GDPR: Does your company comply with the actual European data protection regulation?


The establishment of the General Data Protection Regulation or GDPR revolutionized the ecosystem of companies and institutions of the European Union last year.

Every time we browse a website, we hire a service or we, simply, make a reservation at a restaurant or buy movie tickets, the correspondent organizations obtain our personal data in order to offer us a more personalized service, more appropriate to our needs. However, as in other cases, everything that glitters is not gold, because at the same time as the above is a real breakthrough, it is also a nonsense if our data and those of thousands of others circulate without control.

To protect European citizens and their personal data, and in response to a general lack of trust, the European Union launched in April 2016 the EU Regulation 2016/679 of the European Parliament and the Council, with a set of rules that are mandatory since last year’s May 25th.
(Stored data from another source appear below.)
Lemma output_series_determined rr r (labels : list Label) :
  Sorted name_le labels →
  (∀ l, l ∈ labels ↔ l ∈ TimeSeries_Labels (output_series rr r).2) →
  NoDup labels →
  labels = TimeSeries_Labels (output_series rr r).2.
Proof.
  intros Hs Hin Hnd. destruct (output_series_sorted rr r) as [Hs' Hnd'].
  symmetry. apply name_sorted_unique; [done| |done..].
  apply NoDup_Permutation; [by eapply NoDup_fmap_1|done|].
  intros l. by rewrite Hin.
Qed.
End toTimeSeries_facts.

Lemma toTimeSeries_labels_witness :
  Labels rule_up_count !! "env" = Some "prod" ∧
  mkLabel "env" "dev" ∈ Metric_Labels metric_a_dev ∧
  ∃ ts,
    run world_ok (toTimeSeries metric_a_dev (time_Unix 1700000000 0))
        (mkMem rule_up_count false) = (Returned ts, mkMem rule_up_count false) ∧
    ∀ v, mkLabel "env" v ∈ TimeSeries_Labels ts ↔ v = "prod".
Proof.
  assert (Labels rule_up_count !! "env" = Some "prod") as Henv
    by (vm_compute; reflexivity).
  split; [exact Henv|]. split; [right; left|].
  destruct (toTimeSeries_labels world_ok (mkMem rule_up_count false)
              metric_a_dev (time_Unix 1700000000 0))
    as (ts & Hrun & _ & _ & _ & Hstatic & _).
  exists ts. split; [exact Hrun|]. exact (Hstatic "env" "prod" Henv).
Defined.

(** ** [Exec] *)

Section Exec_facts.
Context `{ExternalFuns}.

(** C5: [Exec] with [series = false] returns an empty sequence and a nil
    error, performs no effect at all (no query, no lock, no field access)
    and leaves the rule, [lastExecTime] and [lastExecError] included, as it
    was. *)
Theorem Exec_without_series (w : World) (ctx : context_Context) (m : Mem) :
  run w (Exec ctx false) m = (Returned ([], None), m) ∧
  events w (Exec ctx false) m = [].
Proof. by split. Qed.

(** C1: when the query succeeds and two of the output series have the same
    canonical key, [Exec] returns no series and an error wrapping
    [errDuplicate], and [lastExecError] is [errDuplicate] afterwards, in
    place of the nil the successful query had recorded. *)
Theorem Exec_duplicate_series (w : World) (ctx : context_Context)
    (rr : RecordingRule) (qMetrics : list Metric) (i j : nat) (key : string) :
  respond w ctx (Expr rr) = (qMetrics, None) →
  i ≠ j →
  (output_key rr <$> qMetrics) !! i = Some key →
  (output_key rr <$> qMetrics) !! j = Some key →
  ∃ err,
    run w (Exec ctx true) (mkMem rr false) =
      (Returned ([], Some err),
       mkMem (recorded (wall_clock w) (Some errDuplicate) rr) false) ∧
    Unwrap err = Some errDuplicate ∧
    errors_Is err errDuplicate = true.
Proof.
  intros Hq Hij Hi Hj. rewrite run_Exec, Hq.
  destruct (run_Exec_loop_duplicate w (recorded (wall_clock w) None rr)
              qMetrics ∅ []) as (r & _ & ->).
  { left. rewrite output_key_recorded. intros Hnd.
    apply Hij. by eapply NoDup_lookup. }
  eexists. split; [reflexivity|]. by split.
Qed.

(** C10: when the query succeeds with [n] metrics whose output series have
    pairwise different keys, [Exec] returns [n] series in the order of the
    metrics, the [i]-th built from the [i]-th metric and carrying its value
    at the instant [Timestamp] whole seconds after the epoch, with a nil
    error, and [lastExecError] is nil afterwards; no metrics give no
    series. *)
Theorem Exec_distinct_series (w : World) (ctx : context_Context)
    (rr : RecordingRule) (qMetrics : list Metric) :
  respond w ctx (Expr rr) = (qMetrics, None) →
  NoDup (output_key rr <$> qMetrics) →
  ∃ tss,
    run w (Exec ctx true) (mkMem rr false) =
      (Returned (tss, None), mkMem (recorded (wall_clock w) None rr) false) ∧
    lastExecError (recorded (wall_clock w) None rr) = None ∧
    tss = (λ r, (output_series rr r).2) <$> qMetrics ∧
    length tss = length qMetrics ∧
    (∀ i r, qMetrics !! i = Some r →
       ∃ ts, tss !! i = Some ts ∧
         TimeSeries_Samples ts =
           [mkSample (Metric_Value r) (mkTime (Metric_Timestamp r) 0)] ∧
         (∀ k v, mkLabel k v ∈ TimeSeries_Labels ts ↔
            (Labels rr ∪
             <["__name__" := Name rr]> (labels_of_metric (Metric_Labels r)))
              !! k = Some v)) ∧
    (qMetrics = [] → tss = []).
Proof.
  intros Hq Hnd. exists ((λ r, (output_series rr r).2) <$> qMetrics).
  split; [by apply run_Exec_distinct|].
  split; [done|]. split; [done|]. split; [apply length_fmap|].
  split; [|by intros ->].
  intros i r Hi. exists (output_series rr r).2.
  rewrite list_lookup_fmap, Hi. split; [done|].
  split; [|apply output_series_labels].
  unfold output_series. by rewrite stringifyLabels_after.
Qed.

(** C7: a cycle whose query fails records the error and returns it wrapped
    in a message naming the expression; a following cycle whose query
    succeeds without key collision leaves [lastExecError] nil. *)
Theorem Exec_error_does_not_latch (w1 w2 : World) (ctx1 ctx2 : context_Context)
    (rr : RecordingRule) (qMetrics1 qMetrics2 : list Metric) (e : error) :
  respond w1 ctx1 (Expr rr) = (qMetrics1, Some e) →
  respond w2 ctx2 (Expr rr) = (qMetrics2, None) →
  NoDup (output_key rr <$> qMetrics2) →
  ∃ rr1 tss rr2,
    run w1 (Exec ctx1 true) (mkMem rr false) =
      (Returned ([], Some (fmt_Errorf_w
         ("failed to execute query " +:+ strconv_Quote (Expr rr)) e)),
       mkMem rr1 false) ∧
    lastExecError rr1 = Some e ∧
    run w2 (Exec ctx2 true) (mkMem rr1 false) =
      (Returned (tss, None), mkMem rr2 false) ∧
    lastExecError rr2 = None.
Proof.
  intros Hq1 Hq2 Hnd.
  set (rr1 := recorded (wall_clock w1) (Some e) rr).
  exists rr1, ((λ r, (output_series rr1 r).2) <$> qMetrics2),
    (recorded (wall_clock w2) None rr1).
  split; [by rewrite run_Exec, Hq1|]. split; [done|].
  split; [by apply run_Exec_distinct|done].
Qed.
End Exec_facts.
It is a unique law that regulates the processing of personal data and information (name, address, location, health information, income, religion…) by business entities in the set of territories that configure the European Union.

Thanks to the GDPR, users must give their express consent for the processing of their personal data.
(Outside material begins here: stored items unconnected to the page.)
Definition zsum (l : list Z) : Z := fold_right Z.add 0 l.

(** What one item row contributes: its quantity, signed by each header it
    joins with. *)
Definition item_effect (d : DB) (it : stock_transaction_item) : Z :=
  zsum (map (fun t => signed t (sti_quantity it))
            (filter (fun t => String.eqb (st_id t) (sti_stock_transaction_id it))
                    (stock_transactions d))).

(** Sum of the receipts minus sum of the consumptions of one material. *)
Definition ledger_balance (d : DB) (material_id : string) : Z :=
  zsum (map (item_effect d)
            (filter (fun it => String.eqb (sti_material_id it) material_id)
                    (stock_transaction_items d))).

(** The ledger-counter invariant. *)
Definition ledger_consistent (d : DB) : Prop :=
  forall m, In m (materials d) -> m_current_stock m = ledger_balance d (m_id m).

(** ** Specifications of effectful code

    [triple P m Q E]: from a connection satisfying [P], [m] either returns
    [a] in a connection satisfying [Q a], or raises in one satisfying [E]. *)
Definition triple {A} (P : Conn -> Prop) (m : M A) (Q : A -> Conn -> Prop) (E : Conn -> Prop) : Prop :=
  forall c, P c ->
    match m c with
    | (Ok a, c') => Q a c'
    | (Raise _, c') => E c'
    end.
(** *** A sample run *)

(** A sequence of draws to run the generator on: 0, 0.7, 0.4, 0.1, ... *)
Definition sampleDraws (n : nat) : Q := Z.of_nat (n * 7 mod 10) # 10.

(** A state to run the handlers on: an outs question on a hand with the
    combo draw, answered, not yet checked. *)
Definition sampleState : UI.State :=
  {| UI.mode := OUTS;
     UI.spot :=
       {| hole := (card RA Spades, card RK Spades);
          flop := (card RQ Spades, card RJ Spades, card R2 Hearts);
          pot := 0; betToCall := 0;
          solution :=
            {| Sol.bestHandLabel := "High Card";
               Sol.drawLabel := "Combo Draw (Flush + Straight)";
               Sol.outs := 15; Sol.improvementOuts := 6;
               Sol.potOddsPct := 0; Sol.decision := Call |} |};
     UI.showSolution := false; UI.bestHand := "High Card";
     UI.drawType := "Flush Draw"; UI.outs := Some 14; UI.potOdds := None;
     UI.decision := ""; UI.xp := 250; UI.streak := 12; UI.round := 4;
     UI.highContrast := true; UI.last := None |}.

(** * Properties *)

(** Case analysis on a membership in an explicit list, dropping the cases
    that arithmetic refutes. *)
Ltac cases_in H :=
  repeat (apply elem_of_cons in H as [H|H]; [try lia|]);
  try (by apply elem_of_nil in H).

(** ** Sets and sorting *)

Lemma elem_of_foldl_setAdd (l s : list Z) (v : Z) :
  v ∈ foldl setAdd s l ↔ v ∈ s ∨ v ∈ l.
Proof.
  revert s. induction l as [|x l IH]; intros s; simpl.
  - rewrite elem_of_nil. tauto.
  - rewrite IH, elem_of_cons. unfold setAdd.
    destruct (decide (x ∈ s)) as [Hx|Hx].
    + split; [tauto|]. intros [?|[->|?]]; auto.
    + rewrite elem_of_app, list_elem_of_singleton. tauto.
Qed.

Lemma NoDup_foldl_setAdd (l s : list Z) : NoDup s → NoDup (foldl setAdd s l).
Proof.
  revert s. induction l as [|x l IH]; intros s Hs; simpl; [done|].
  apply IH. unfold setAdd. destruct (decide (x ∈ s)); [done|].
  apply NoDup_app. split_and!; [done| |apply NoDup_singleton].
  intros y Hy ->%list_elem_of_singleton. done.
Qed.

Lemma foldl_setAdd_NoDup_id (l s : list Z) :
  NoDup (s ++ l) → foldl setAdd s l = s ++ l.
Proof.
  revert s. induction l as [|x l IH]; intros s Hs; simpl.
  - by rewrite app_nil_r.
  - unfold setAdd at 2. destruct (decide (x ∈ s)) as [Hx|Hx].
    + apply NoDup_app in Hs as (_ & Hs & _). exfalso. apply (Hs x Hx). left.
    + rewrite IH; rewrite <- app_assoc; done.
Qed.

Lemma sortAsc_perm (l : list Z) : sortAsc l ≡ₚ l.
Proof. apply merge_sort_Permutation. Qed.

Lemma elem_of_sortAsc (l : list Z) (v : Z) : v ∈ sortAsc l ↔ v ∈ l.
Proof. by rewrite sortAsc_perm. Qed.

Lemma StronglySorted_le_lt (l : list Z) :
  StronglySorted Z.le l → NoDup l → StronglySorted Z.lt l.
Proof.
  induction 1 as [|x l Hl IH Hx]; intros Hnd; constructor.
  - apply IH. by apply NoDup_cons in Hnd as [_ ?].
  - apply NoDup_cons in Hnd as [Hx' _].
    rewrite Forall_forall in Hx |- *. intros y Hy.
    assert (x ≠ y) by (intros ->; done).
    specialize (Hx y Hy). lia.
Qed.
Keys to compliance with the GDPR

Although, as we expressed above, the GDPR is mandatory for small, medium and large companies, without exception, nowadays there are organizations that do not apply the requirements set by this new European regulation.

Therefore, in order to guarantee the personal data protection, it is essential to take into account the following:

  • Be clear about the data we are going to collect, who will be the owner, what they will be used for and for how long. And inform the user about all.
  • Enable a consent section, which the users can mark if they want to share their personal information. As well as a specific section whereby the user can allow or deny the sending of informative and commercial communications by the company.
  • Design a Data Protection Delegate (DPD) (not all companies require it).
  • Sign a confidentiality contract with employees and collaborators.
  • Have a record of the activity of the processing of personal data.
  • Analyze the risks and generate notifications and/or urgent notices in case there is an attempt against security or a data breach. In addition, we must carry out an impact assessment to know how this situation can affect users (for example, in minors, health information, etc.)
  • Specify the legal texts -legal notice, cookie policy and privacy policy- on the website.
  • Guarantee user’s rights over their data: access, rectification, cancellation, opposition, forgetfulness and portability.
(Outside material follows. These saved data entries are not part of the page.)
(** * swnSQLite: the CRUD facade of [src/index.mts] over an abstract engine

    The class [swnSQLite] holds one private field, the database file name,
    and offers ten asynchronous methods.  Each method formats one statement,
    opens a handle on the file, hands the statement to the driver and closes
    the handle.  The driver (packages [sqlite] and [sqlite3]) is not part of
    the repository: it is a parameter of the development, the record
    [Engine].  An [await] that rejects throws, so the methods are programs of
    a state-and-exception monad over the process state. *)

From Stdlib Require Import ZArith String Ascii.
From stdpp Require Import base option list strings gmap fin_maps.

Local Open Scope string_scope.
Local Open Scope list_scope.

(** ** Values, rows, outcomes *)

(** The scalars a caller binds to placeholders ([any[]] in the source);
    numbers are kept integral. *)
Inductive Value : Type :=
  | VUndefined
  | VNull
  | VBool (b : bool)
  | VNum (z : Z)
  | VText (s : string).

(** A row is the object the driver builds: column name to value, in the
    order of the columns. *)
Definition Row : Type := list (string * Value).

Definition Error : Type := string.

(** What an awaited promise settles to. *)
Inductive Outcome (A : Type) : Type :=
  | Ok (a : A)
  | Raise (e : Error).
Arguments Ok {A} a.
Arguments Raise {A} e.

Definition is_ok {A} (o : Outcome A) : bool :=
  match o with Ok _ => true | Raise _ => false end.

Definition is_raise {A} (o : Outcome A) : bool := negb (is_ok o).

(** ** The engine, a parameter

    [exec q ps db] is the engine preparing statement [q], binding [ps] and
    stepping it to completion on the contents [db] of one database file: it
    answers the result set or raises, and leaves new contents.  [can_open]
    tells which file names the engine manages to open or create.  A
    statement that reaches a second file (ATTACH, VACUUM INTO) is outside
    this interface. *)
Record Engine : Type := {
  DB : Type;
  empty_db : DB;
  can_open : string → bool;
  exec : string → list Value → DB → Outcome (list Row) * DB
}.

(** ** Statement texts

    [Array.prototype.join] on an array of strings. *)
Fixpoint join (sep : string) (parts : list string) : string :=
  match parts with
  | [] => ""
  | [x] => x
  | x :: rest => x +:+ sep +:+ join sep rest
  end.

(** [values.map(() => '?').join(', ')] *)
Definition placeholders (values : list Value) : string :=
  join ", " (map (λ _, "?") values).

Definition createTable_query (tableName columns : string) : string :=
  "CREATE TABLE IF NOT EXISTS " +:+ tableName +:+ " (" +:+ columns +:+ ")".

Definition insert_query (tableName columns : string) (values : list Value)
  : string :=
  "INSERT INTO " +:+ tableName +:+ " (" +:+ columns +:+ ") VALUES ("
    +:+ placeholders values +:+ ")".

Definition update_query (tableName setValues condition : string) : string :=
  "UPDATE " +:+ tableName +:+ " SET " +:+ setValues +:+ " WHERE " +:+ condition.

Definition delete_query (tableName condition : string) : string :=
  "DELETE FROM " +:+ tableName +:+ " WHERE " +:+ condition.

Definition selectAll_query (tableName : string) : string :=
  "SELECT * FROM " +:+ tableName.

Definition selectWhere_query (tableName condition : string) : string :=
  "SELECT * FROM " +:+ tableName +:+ " WHERE " +:+ condition.

Definition selectAllOrdered_query (tableName orderBy : string) : string :=
  "SELECT * FROM " +:+ tableName +:+ " ORDER BY " +:+ orderBy.

(** How often a character occurs in a text. *)
Fixpoint count_char (c : ascii) (s : string) : nat :=
  match s with
  | EmptyString => 0
  | String d rest => (if Ascii.eqb c d then 1 else 0) + count_char c rest
  end.

(** ** The driver's special file names

    [':memory:'] and the empty name do not name a file: every [open] on
    them gives a database of its own, empty, that is gone when its handle
    is. *)
Definition transient (file : string) : bool :=
  String.eqb file ":memory:" || String.eqb file "".

(** ** The facade object *)

Record swnSQLite : Type := { dbName : string }.

(** [constructor(dbName) { this.dbName = dbName; }] *)
Definition constructor (name : string) : swnSQLite := {| dbName := name |}.

Section Facade.
Context (E : Engine).

(** ** Process state

    [this] is the facade instance, [disk] the database files, [handles] the
    handles that are open (each bound to the name it was opened on),
    [scratch] the databases of the handles opened on a transient name,
    [next_handle] the identity of the next handle [open] hands out. *)
Record Process : Type := {
  this : swnSQLite;
  disk : gmap string (DB E);
  handles : gmap nat string;
  scratch : gmap nat (DB E);
  next_handle : nat
}.
(** * gondola ORM: value scanner, reference resolver and query iterator

    A shallow embedding of the SQL value scanner of the gondola ORM
    ([simpleScanner], its [Scan] and [Put] methods and the [Scanner]
    constructor) over an explicit model of the Go values it touches
    through [reflect], together with the reference resolver, the join
    planner and the query iterator the ORM's reference tests exercise. *)

From Stdlib Require Import ZArith Lia Ascii.
From stdpp Require Import base option list sorting gmap strings.

Local Open Scope Z_scope.

(** ** Go values as seen through [reflect] *)

Module Go.

(** Widths of the signed integer kinds; [WInt] is the platform [int]. *)
Inductive IntWidth := W8 | W16 | W32 | W64 | WInt.

Definition bits (w : IntWidth) : Z :=
  match w with W8 => 8 | W16 => 16 | W32 => 32 | W64 => 64 | WInt => 64 end.

(** The static types a model field or a driver value can have. A named
    type carries its underlying type; [time.Time] is kept opaque. *)
Inductive GoType :=
| TBool
| TInt (w : IntWidth)
| TUint (w : IntWidth)
| TFloat64
| TString
| TBytes
| TTime
| TNamed (name : string) (under : GoType)
| TPtr (elem : GoType)
| TInterface.

Inductive Kind :=
| Bool | Int | Int8 | Int16 | Int32 | Int64
| Uint | Uint8 | Uint16 | Uint32 | Uint64
| Float64 | String | Slice | Struct | Ptr | Interface.

Fixpoint KindOf (t : GoType) : Kind :=
  match t with
  | TBool => Bool
  | TInt W8 => Int8 | TInt W16 => Int16 | TInt W32 => Int32
  | TInt W64 => Int64 | TInt WInt => Int
  | TUint W8 => Uint8 | TUint W16 => Uint16 | TUint W32 => Uint32
  | TUint W64 => Uint64 | TUint WInt => Uint
  | TFloat64 => Float64
  | TString => String
  | TBytes => Slice
  | TTime => Struct
  | TNamed _ u => KindOf u
  | TPtr _ => Ptr
  | TInterface => Interface
  end.

Global Instance IntWidth_eq_dec : EqDecision IntWidth.
Proof. solve_decision. Defined.
Global Instance GoType_eq_dec : EqDecision GoType.
Proof. solve_decision. Defined.
Global Instance Kind_eq_dec : EqDecision Kind.
Proof. solve_decision. Defined.

(** A byte slice is nil or a window into a backing array of the heap. *)
Record SliceHeader := { base : nat; off : nat; len : nat }.

Inductive ByteSlice :=
| NilSlice
| SliceOf (h : SliceHeader).

(** Instants are counted from the zero [time.Time]. *)
Definition Time := Z.

Inductive GoValue :=
| VBool (b : bool)
| VInt (w : IntWidth) (z : Z)
| VUint (w : IntWidth) (z : Z)
| VFloat64 (bits : Z)
| VString (s : string)
| VBytes (x : ByteSlice)
| VTime (t : Time)
| VNamed (name : string) (v : GoValue)
| VNilPtr (elem : GoType)
| VPtr (elem : GoType) (addr : nat)
| VNilIface
| VIface (dyn : GoValue).

Fixpoint TypeOf (v : GoValue) : GoType :=
  match v with
  | VBool _ => TBool
  | VInt w _ => TInt w
  | VUint w _ => TUint w
  | VFloat64 _ => TFloat64
  | VString _ => TString
  | VBytes _ => TBytes
  | VTime _ => TTime
  | VNamed n v => TNamed n (TypeOf v)
  | VNilPtr e => TPtr e
  | VPtr e _ => TPtr e
  | VNilIface => TInterface
  | VIface _ => TInterface
  end.

(** [reflect.Zero]. *)
Fixpoint Zero (t : GoType) : GoValue :=
  match t with
  | TBool => VBool false
  | TInt w => VInt w 0
  | TUint w => VUint w 0
  | TFloat64 => VFloat64 0
  | TString => VString ""
  | TBytes => VBytes NilSlice
  | TTime => VTime 0
  | TNamed n u => VNamed n (Zero u)
  | TPtr e => VNilPtr e
  | TInterface => VNilIface
  end.

(** Conversion of an [int64] to a signed integer of [w] bits. *)
Definition wrap (w : IntWidth) (x : Z) : Z :=
  (x + 2 ^ (bits w - 1)) mod 2 ^ bits w - 2 ^ (bits w - 1).

Definition is_named (t : GoType) : bool :=
  match t with TNamed _ _ | TTime => true | _ => false end.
What is the cost for breach of the regulations of the current GDPR?

In case of not complying with the current GDPR, the corresponding authority of each country, on behalf of the European Union, will warn the company, first of all, to proceed to change the way in which it collects the information and informs its users. They can also put a warning and, if the issue is not solved, proceed to the suspension of your data processing and put a fine that, in the most extreme cases, can reach up to 20 million euros or 4% of turnover general annual. In addition, the user can request compensation from the company, something that was not contemplated in other previous regulations.

And from ISEA, what do we recommend? Without a doubt, first of all, that you are well advised. Trust in professionals and catch up on data protection, not only by obligation, but by responsibility and respect.